- **WORK INSTRUCTION**: Please repeat only the stretch of records running from the first line through the line that contains "replace (length pre + S (length post) - S".

- **DATA SECTION**:
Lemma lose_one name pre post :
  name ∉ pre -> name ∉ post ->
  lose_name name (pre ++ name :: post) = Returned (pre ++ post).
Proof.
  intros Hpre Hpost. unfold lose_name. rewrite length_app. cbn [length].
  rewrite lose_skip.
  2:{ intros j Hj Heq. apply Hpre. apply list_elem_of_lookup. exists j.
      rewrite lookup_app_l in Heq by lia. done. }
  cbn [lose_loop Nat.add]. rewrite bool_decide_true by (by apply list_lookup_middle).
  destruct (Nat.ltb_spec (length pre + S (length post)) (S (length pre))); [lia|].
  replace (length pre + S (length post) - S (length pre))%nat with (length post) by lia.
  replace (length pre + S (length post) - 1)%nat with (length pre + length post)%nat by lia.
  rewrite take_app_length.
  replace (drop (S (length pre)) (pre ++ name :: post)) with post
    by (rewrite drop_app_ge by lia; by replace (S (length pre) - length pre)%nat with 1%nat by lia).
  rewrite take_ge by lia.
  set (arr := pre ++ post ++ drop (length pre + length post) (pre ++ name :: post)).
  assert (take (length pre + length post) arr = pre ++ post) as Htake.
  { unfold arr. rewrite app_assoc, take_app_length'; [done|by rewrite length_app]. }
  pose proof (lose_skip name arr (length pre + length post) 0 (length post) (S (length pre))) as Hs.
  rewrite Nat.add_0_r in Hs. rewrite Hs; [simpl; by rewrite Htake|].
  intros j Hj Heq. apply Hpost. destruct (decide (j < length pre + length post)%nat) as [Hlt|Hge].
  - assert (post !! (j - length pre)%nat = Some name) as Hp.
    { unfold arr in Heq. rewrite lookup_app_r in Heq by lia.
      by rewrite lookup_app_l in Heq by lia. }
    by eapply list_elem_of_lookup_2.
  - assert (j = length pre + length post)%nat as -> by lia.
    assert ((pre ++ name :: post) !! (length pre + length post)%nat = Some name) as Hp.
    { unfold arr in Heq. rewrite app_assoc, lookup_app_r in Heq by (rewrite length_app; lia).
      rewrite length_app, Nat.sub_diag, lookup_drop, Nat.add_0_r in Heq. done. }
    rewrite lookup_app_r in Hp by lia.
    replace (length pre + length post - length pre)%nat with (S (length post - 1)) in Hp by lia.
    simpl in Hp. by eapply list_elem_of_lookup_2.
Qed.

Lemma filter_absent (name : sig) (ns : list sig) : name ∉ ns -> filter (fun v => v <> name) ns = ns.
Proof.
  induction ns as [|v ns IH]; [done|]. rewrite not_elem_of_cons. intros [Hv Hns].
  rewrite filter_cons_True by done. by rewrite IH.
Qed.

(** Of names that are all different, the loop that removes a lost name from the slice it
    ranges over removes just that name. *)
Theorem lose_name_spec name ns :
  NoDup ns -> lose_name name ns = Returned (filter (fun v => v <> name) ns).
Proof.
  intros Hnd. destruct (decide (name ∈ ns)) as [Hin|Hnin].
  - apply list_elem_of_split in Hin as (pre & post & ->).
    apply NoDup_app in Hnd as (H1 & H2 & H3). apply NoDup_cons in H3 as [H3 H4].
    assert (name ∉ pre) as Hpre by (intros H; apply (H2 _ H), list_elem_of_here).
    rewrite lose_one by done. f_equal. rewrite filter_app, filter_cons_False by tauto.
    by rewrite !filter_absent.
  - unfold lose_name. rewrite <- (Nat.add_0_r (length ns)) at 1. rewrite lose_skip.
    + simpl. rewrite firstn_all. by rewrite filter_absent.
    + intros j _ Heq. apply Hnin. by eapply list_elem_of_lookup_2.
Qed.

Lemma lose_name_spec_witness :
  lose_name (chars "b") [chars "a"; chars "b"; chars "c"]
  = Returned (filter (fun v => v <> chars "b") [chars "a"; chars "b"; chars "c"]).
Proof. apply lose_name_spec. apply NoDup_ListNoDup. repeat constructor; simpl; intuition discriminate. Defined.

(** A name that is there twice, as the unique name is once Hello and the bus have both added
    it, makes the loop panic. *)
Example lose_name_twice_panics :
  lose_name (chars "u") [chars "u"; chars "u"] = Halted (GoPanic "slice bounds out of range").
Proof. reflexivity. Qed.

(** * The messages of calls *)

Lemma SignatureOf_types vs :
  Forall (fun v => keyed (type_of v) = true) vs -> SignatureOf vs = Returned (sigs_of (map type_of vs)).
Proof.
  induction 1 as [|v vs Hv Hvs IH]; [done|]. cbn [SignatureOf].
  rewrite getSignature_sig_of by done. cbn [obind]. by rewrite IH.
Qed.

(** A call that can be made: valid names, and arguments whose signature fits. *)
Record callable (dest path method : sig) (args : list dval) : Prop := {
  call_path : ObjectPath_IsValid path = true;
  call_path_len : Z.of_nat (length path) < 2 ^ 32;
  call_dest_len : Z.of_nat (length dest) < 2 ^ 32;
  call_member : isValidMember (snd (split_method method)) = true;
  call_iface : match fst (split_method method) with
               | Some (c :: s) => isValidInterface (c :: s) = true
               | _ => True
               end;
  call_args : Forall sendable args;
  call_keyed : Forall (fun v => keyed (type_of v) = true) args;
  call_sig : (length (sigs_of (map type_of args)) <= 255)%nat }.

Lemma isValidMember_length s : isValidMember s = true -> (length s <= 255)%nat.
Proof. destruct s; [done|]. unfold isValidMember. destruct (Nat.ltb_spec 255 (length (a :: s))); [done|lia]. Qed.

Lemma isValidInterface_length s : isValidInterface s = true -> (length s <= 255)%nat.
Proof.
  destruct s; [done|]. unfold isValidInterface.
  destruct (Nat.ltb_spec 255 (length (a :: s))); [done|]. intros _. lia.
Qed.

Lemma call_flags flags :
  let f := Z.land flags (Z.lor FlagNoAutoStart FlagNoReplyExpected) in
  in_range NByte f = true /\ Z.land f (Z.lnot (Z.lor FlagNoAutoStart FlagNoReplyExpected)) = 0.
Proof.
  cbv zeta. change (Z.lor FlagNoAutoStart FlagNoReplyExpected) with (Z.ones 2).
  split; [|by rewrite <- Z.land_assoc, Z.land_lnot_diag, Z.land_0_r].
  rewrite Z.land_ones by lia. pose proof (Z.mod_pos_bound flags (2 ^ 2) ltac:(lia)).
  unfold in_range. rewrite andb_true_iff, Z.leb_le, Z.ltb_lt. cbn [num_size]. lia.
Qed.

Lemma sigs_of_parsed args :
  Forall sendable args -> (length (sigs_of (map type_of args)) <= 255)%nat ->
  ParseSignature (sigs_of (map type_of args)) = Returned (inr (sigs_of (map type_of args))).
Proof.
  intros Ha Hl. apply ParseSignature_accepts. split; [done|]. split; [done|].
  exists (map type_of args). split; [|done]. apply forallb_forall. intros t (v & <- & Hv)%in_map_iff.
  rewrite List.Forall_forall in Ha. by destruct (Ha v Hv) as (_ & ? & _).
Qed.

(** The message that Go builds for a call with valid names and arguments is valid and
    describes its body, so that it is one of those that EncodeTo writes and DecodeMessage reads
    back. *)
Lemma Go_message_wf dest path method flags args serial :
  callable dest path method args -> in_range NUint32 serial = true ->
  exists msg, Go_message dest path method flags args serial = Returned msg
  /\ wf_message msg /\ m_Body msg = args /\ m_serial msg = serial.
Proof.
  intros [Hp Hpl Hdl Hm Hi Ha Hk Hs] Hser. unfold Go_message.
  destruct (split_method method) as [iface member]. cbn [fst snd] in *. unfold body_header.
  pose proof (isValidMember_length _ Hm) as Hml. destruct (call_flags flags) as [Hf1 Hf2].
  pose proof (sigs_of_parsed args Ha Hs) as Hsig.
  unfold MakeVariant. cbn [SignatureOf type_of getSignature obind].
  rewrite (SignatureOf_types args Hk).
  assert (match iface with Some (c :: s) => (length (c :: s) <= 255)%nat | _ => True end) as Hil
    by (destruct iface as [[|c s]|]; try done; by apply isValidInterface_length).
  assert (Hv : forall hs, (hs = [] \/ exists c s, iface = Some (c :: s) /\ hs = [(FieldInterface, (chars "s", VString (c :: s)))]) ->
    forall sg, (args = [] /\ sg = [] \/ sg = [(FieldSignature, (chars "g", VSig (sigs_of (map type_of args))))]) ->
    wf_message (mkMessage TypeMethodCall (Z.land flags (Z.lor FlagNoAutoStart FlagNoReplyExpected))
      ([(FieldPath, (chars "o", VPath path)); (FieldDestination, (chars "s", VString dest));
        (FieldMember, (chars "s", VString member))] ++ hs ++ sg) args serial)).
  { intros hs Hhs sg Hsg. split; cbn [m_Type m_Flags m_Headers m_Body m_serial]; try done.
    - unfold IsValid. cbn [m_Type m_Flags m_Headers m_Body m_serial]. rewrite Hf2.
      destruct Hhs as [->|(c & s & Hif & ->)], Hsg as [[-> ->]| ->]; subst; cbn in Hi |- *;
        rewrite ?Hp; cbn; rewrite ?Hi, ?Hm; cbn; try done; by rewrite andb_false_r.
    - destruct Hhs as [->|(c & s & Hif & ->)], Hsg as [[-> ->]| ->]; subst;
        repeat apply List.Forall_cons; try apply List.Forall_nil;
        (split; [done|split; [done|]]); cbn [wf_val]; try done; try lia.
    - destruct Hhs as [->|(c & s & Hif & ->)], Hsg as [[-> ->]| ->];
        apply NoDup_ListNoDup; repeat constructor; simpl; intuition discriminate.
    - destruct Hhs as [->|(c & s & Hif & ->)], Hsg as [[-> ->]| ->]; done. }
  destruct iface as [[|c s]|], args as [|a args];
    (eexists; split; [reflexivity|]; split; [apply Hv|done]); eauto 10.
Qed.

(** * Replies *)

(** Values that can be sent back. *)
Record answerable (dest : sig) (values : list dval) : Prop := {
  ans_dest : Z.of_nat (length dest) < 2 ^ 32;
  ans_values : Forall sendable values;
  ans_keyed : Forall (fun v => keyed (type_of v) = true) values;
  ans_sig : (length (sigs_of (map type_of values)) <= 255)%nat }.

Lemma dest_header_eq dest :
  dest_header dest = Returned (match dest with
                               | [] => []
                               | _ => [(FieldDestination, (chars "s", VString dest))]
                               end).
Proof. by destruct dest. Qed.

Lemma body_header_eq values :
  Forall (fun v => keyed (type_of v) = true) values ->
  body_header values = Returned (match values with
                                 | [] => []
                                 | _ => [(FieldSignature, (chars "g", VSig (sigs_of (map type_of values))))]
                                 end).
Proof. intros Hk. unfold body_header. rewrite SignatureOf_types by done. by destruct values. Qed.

- **FINAL ANSWER**:
Lemma lose_one name pre post :
  name ∉ pre -> name ∉ post ->
  lose_name name (pre ++ name :: post) = Returned (pre ++ post).
Proof.
  intros Hpre Hpost. unfold lose_name. rewrite length_app. cbn [length].
  rewrite lose_skip.
  2:{ intros j Hj Heq. apply Hpre. apply list_elem_of_lookup. exists j.
      rewrite lookup_app_l in Heq by lia. done. }
  cbn [lose_loop Nat.add]. rewrite bool_decide_true by (by apply list_lookup_middle).
  destruct (Nat.ltb_spec (length pre + S (length post)) (S (length pre))); [lia|].
  replace (length pre + S (length post) - S (length pre))%nat with (length post) by lia.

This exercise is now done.